YOUR INSTRUCTIONS - Search the records for the string "matches", then copy each line where it appears.

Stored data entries
Definition sample_received : XcmMessageReceived :=
  {| recv_messageHash := "0xAA";
     recv_chainId := "urn:ocn:polkadot:2004";
     recv_body := "received at #7" |}.

End Engine.

(** ** Sender and message criteria ([ops/criteria.ts]) *)

Module Criteria.

(** The documents handed to a query: strings, numbers, arrays and objects.
    An object lists its own properties in insertion order. *)
Inductive Json :=
| JStr (s : string)
| JNum (n : Z)
| JArr (items : list Json)
| JObj (fields : list (string * Json)).

(** Property read [o[k]]. *)
Fixpoint obj_get (k : string) (fields : list (string * Json)) : option Json :=
  match fields with
  | [] => None
  | (k', v) :: rest => if String.eqb k' k then Some v else obj_get k rest
  end.

(** Property write [o[k] = v]: an existing property keeps its place. *)
Fixpoint obj_set (k : string) (v : Json) (fields : list (string * Json))
    : list (string * Json) :=
  match fields with
  | [] => [(k, v)]
  | (k', v') :: rest =>
      if String.eqb k' k then (k', v) :: rest else (k', v') :: obj_set k v rest
  end.

(** [Object.assign(target, ...sources)]: every own property of every source
    is written to the target, in order. *)
Definition assign1 (target source : list (string * Json)) : list (string * Json) :=
  foldl (fun t kv => obj_set kv.1 kv.2 t) target source.

Definition Object_assign (target : list (string * Json))
    (sources : list (list (string * Json))) : list (string * Json) :=
  foldl assign1 target sources.

(** A query as [criteria.ts] writes it: a query object is the conjunction of
    its entries ([{}] has none), an entry is either [$or: [...]] or
    [path: { $in: [...] }]. *)
Inductive Criteria :=
| Query (entries : list Criteria)
| Or (alts : list Criteria)
| In (path : string) (vals : list string).

(** The evaluation of a query, [ControlQuery.value.test(document)], belongs
    to the query library and is not part of [criteria.ts]; the four
    definitions below model it from the spec's description of a control
    query: a boolean combination of field tests, where [$in] tests the
    membership of the value found at a dotted path. *)

(** [path.split('.')] *)
Fixpoint split_on (sep : Ascii.ascii) (s : string) : list string :=
  match s with
  | EmptyString => [EmptyString]
  | String c rest =>
      if Ascii.eqb c sep then EmptyString :: split_on sep rest
      else match split_on sep rest with
           | [] => [String c EmptyString]
           | w :: ws => String c w :: ws
           end
  end.

(** Modelled from the spec: the value a dotted path selects in a document.
    A field of an object selects that property; a path that crosses an array
    ranges over the array's elements and collects what they select; a
    missing field selects nothing. *)
Fixpoint resolve (v : Json) (path : list string) {struct v} : option Json :=
  match path with
  | [] => Some v
  | f :: rest =>
      match v with
      | JObj fields =>
          (fix get (fs : list (string * Json)) : option Json :=
             match fs with
             | [] => None
             | (k, x) :: fs' => if String.eqb k f then resolve x rest else get fs'
             end) fields
      | JArr items =>
          Some (JArr
            ((fix each (xs : list Json) : list Json :=
                match xs with
                | [] => []
                | x :: xs' =>
                    match resolve x path with
                    | Some y => y :: each xs'
                    | None => each xs'
                    end
                end) items))
      | JStr _ | JNum _ => None
      end
  end.

(** Modelled from the spec: [$in] on one value. Only a string can be equal
    to one of the listed strings. *)
Definition is_in (vals : list string) (v : Json) : bool :=
  match v with
  | JStr s => bool_decide (s ∈ vals)
  | JNum _ | JArr _ | JObj _ => false
  end.

(** Modelled from the spec: the field test [path: { $in: vals }] on what the
    path selects. Nothing selected matches no string; an array matches when
    one of its elements does. *)
Definition op_in (lhs : option Json) (vals : list string) : bool :=
  match lhs with
  | None => false
  | Some (JArr items) => existsb (is_in vals) items
  | Some v => is_in vals v
  end.

(** Modelled from the spec: [query.test(doc)]. A query object holds when
    all its entries hold, [$or] when one alternative holds. *)
Fixpoint test (c : Criteria) (doc : Json) {struct c} : bool :=
  match c with
  | Query entries => forallb (fun e => test e doc) entries
  | Or alts => existsb (fun a => test a doc) alts
  | In path vals => op_in (resolve doc (split_on "."%char path)) vals
  end.

(** [ControlQuery]: a holder of the current query, replaced by [change]. *)
Record ControlQuery := { value : Criteria }.

Definition ControlQuery_from (c : Criteria) : ControlQuery := {| value := c |}.
Definition change (q : ControlQuery) (c : Criteria) : ControlQuery := {| value := c |}.

(** [senders: string[] | '*'] *)
Inductive Senders :=
| SendersAny
| SendersList (senders : list string).

(** [sendersCriteria] *)
Definition sendersCriteria (senders : Senders) : Criteria :=
  match senders with
  | SendersList senders =>
      Query [ Or [ Query [In "extrinsic.signer.id" senders];
                   Query [In "extrinsic.signer.publicKey" senders];
                   Query [In "extrinsic.extraSigners.id" senders];
                   Query [In "extrinsic.extraSigners.publicKey" senders] ] ]
  | SendersAny => Query []
  end.

(** [messageCriteria] *)
Definition messageCriteria (recipients : list string) : Criteria :=
  Query [In "recipient" recipients].

(** The codec values [matchSenders] reads. [toPrimitive()] of an address is
    an object whose properties are strings (an account address, a hex string)
    or numbers (an account index); [value.toHex()] is the raw public key. *)
Inductive Prim :=
| PStr (s : string)
| PNum (n : Z).

Definition prim_json (p : Prim) : Json :=
  match p with
  | PStr s => JStr s
  | PNum n => JNum n
  end.

Record Address := {
  toPrimitive : list (string * Prim);
  value_toHex : string
}.

Record ExtraSigner := {
  signer_type : string;
  signer_address : Address
}.

Record ExtrinsicWithId := {
  signer : Address;
  extraSigners : list ExtraSigner
}.

Definition primitive_object (a : Address) : list (string * Json) :=
  map (fun kv => (kv.1, prim_json kv.2)) (toPrimitive a).

(** [Object.assign({}, xt.signer.toPrimitive(), { publicKey: ... })] *)
Definition signerDoc (a : Address) : list (string * Json) :=
  Object_assign [] [ primitive_object a; [("publicKey", JStr (value_toHex a))] ].

(** [Object.assign({}, signer.address.toPrimitive(), { type, publicKey })] *)
Definition extraSignerDoc (s : ExtraSigner) : list (string * Json) :=
  Object_assign []
    [ primitive_object (signer_address s);
      [("type", JStr (signer_type s));
       ("publicKey", JStr (value_toHex (signer_address s)))] ].

Definition sendersDoc (xt : ExtrinsicWithId) : Json :=
  JObj [("extrinsic",
         JObj [("signer", JObj (signerDoc (signer xt)));
               ("extraSigners",
                JArr (map (fun s => JObj (extraSignerDoc s)) (extraSigners xt)))])].

(** [matchSenders]: an undefined extrinsic never matches. *)
Definition matchSenders (query : ControlQuery) (xt : option ExtrinsicWithId) : bool :=
  match xt with
  | None => false
  | Some xt => test (value query) (sendersDoc xt)
  end.

(** [matchMessage] *)
Definition matchMessage (query : ControlQuery) (recipient : string) : bool :=
  test (value query) (JObj [("recipient", JStr recipient)]).

(** The membership test of one field of one object, as the four branches of
    [sendersCriteria] read it. *)
Definition field_in (k : string) (vals : list string)
    (obj : list (string * Json)) : bool :=
  op_in (obj_get k obj) vals.

(** [xt] carries one of [senders] as signer or extra signer, by address or by
    public key. *)
Definition sender_among (senders : list string) (xt : ExtrinsicWithId) : bool :=
  field_in "id" senders (signerDoc (signer xt))
  || field_in "publicKey" senders (signerDoc (signer xt))
  || existsb (fun s => field_in "id" senders (extraSignerDoc s)) (extraSigners xt)
  || existsb (fun s => field_in "publicKey" senders (extraSignerDoc s)) (extraSigners xt).

(** Values that are not containers, and objects that hold only such values. *)
Definition scalar (v : Json) : Prop :=
  match v with
  | JStr _ | JNum _ => True
  | JArr _ | JObj _ => False
  end.

Definition scalars (fields : list (string * Json)) : Prop :=
  Forall (λ kv, scalar kv.2) fields.

(** Two accounts used by the examples. *)
Definition acctA : Address :=
  {| toPrimitive := [("id", PStr "5GrwvaEF5zXb26Fz9rcQpDWS57CtERHpNehXCPcNoHGKutQY")];
     value_toHex := "0xd43593c715fdd31c61141abd04a99fd6822c8558854ccde39a5684e7a56da27d" |}.

Definition acctB : Address :=
  {| toPrimitive := [("id", PStr "5FHneW46xGXgs5mUiveU4sbTyGBzmstUspZC92UhjJM694ty")];
     value_toHex := "0x8eaf04151687736326c9fea17e25fc5287613693c912909cb226aa4794f26a48" |}.

End Criteria.

(** ** The switchboard ([switchboard.ts]) *)

Module Switchboard.
Import Criteria.

(** *** Data *)

Inductive XcmNotificationType := Sent | Received | Relayed | Timeout | Hop.

#[global] Instance XcmNotificationType_eq_dec : EqDecision XcmNotificationType.
Proof. solve_decision. Defined.

(** [events?: '*' | XcmNotificationType[]] *)
Inductive Events :=
| EventsAny
| EventsOf (types : list XcmNotificationType).

Record Subscription := {
  id : string;
  origin : string;
  senders : Senders;
  destinations : list string;
  events : option Events;
  ephemeral : bool;
  outboundTTL : Z
}.

(** The fields of [XcmNotifyMessage] the fan-out reads; the waypoint contexts
    are carried as one opaque value. [sender] has the type [matchSenders]
    takes. *)
Record XcmNotifyMessage := {
  subscriptionId : string;
  type : XcmNotificationType;
  sender : option ExtrinsicWithId;
  waypoint : string
}.

(** An Rx subscription is identified by a handle. *)
Record RxSubscriptionWithId := {
  chainId : string;
  sub : nat
}.

#[global] Instance RxSubscriptionWithId_eq_dec : EqDecision RxSubscriptionWithId.
Proof. solve_decision. Defined.

Record RxSubscriptionHandler := {
  descriptor : Subscription;
  sendersControl : ControlQuery;
  messageControl : ControlQuery;
  originSubs : list RxSubscriptionWithId;
  destinationSubs : list RxSubscriptionWithId;
  relaySub : option RxSubscriptionWithId
}.

Record SubscriptionStats := {
  stats_ephemeral : Z;
  stats_persistent : Z
}.

Record SwitchboardOptions := {
  subscriptionMaxPersistent : option Z;
  subscriptionMaxEphemeral : option Z
}.

Inductive SubscribeErrorCodes := TOO_MANY_SUBSCRIBERS.

(** The stream an observer leg is attached to. *)
Inductive Protocol :=
| OutboundDMP | OutboundDMPByEvent | OutboundHRMP | OutboundUMP
| InboundUMP | InboundDMP | InboundHRMP
| RelayXcm.

Record Observer := {
  obs_subscription : string;
  obs_stream : option string;
  obs_protocol : Protocol
}.

(** Calls into the collaborators the switchboard is constructed with: the
    subscription store ([#db.insert], [#db.remove]), the matching engine
    ([#engine.clearPendingStates]) and the shared block streams an observer
    subscribes to. Each of them may reject or throw. *)
Inductive External :=
| DbInsert (qs : Subscription)
| DbRemove (id : string)
| ClearPendingStates (id : string)
| Observe (o : Observer).

Inductive Error :=
| SubscribeError (code : SubscribeErrorCodes) (message : string)
| TypeError (message : string)
| FatalError (message : string)
| ExternalError (call : External).

Inductive Level := Debug | Info | Warn | Err.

REPLY -
    path selects. Nothing selected matches no string; an array matches when
(** [matchSenders]: an undefined extrinsic never matches. *)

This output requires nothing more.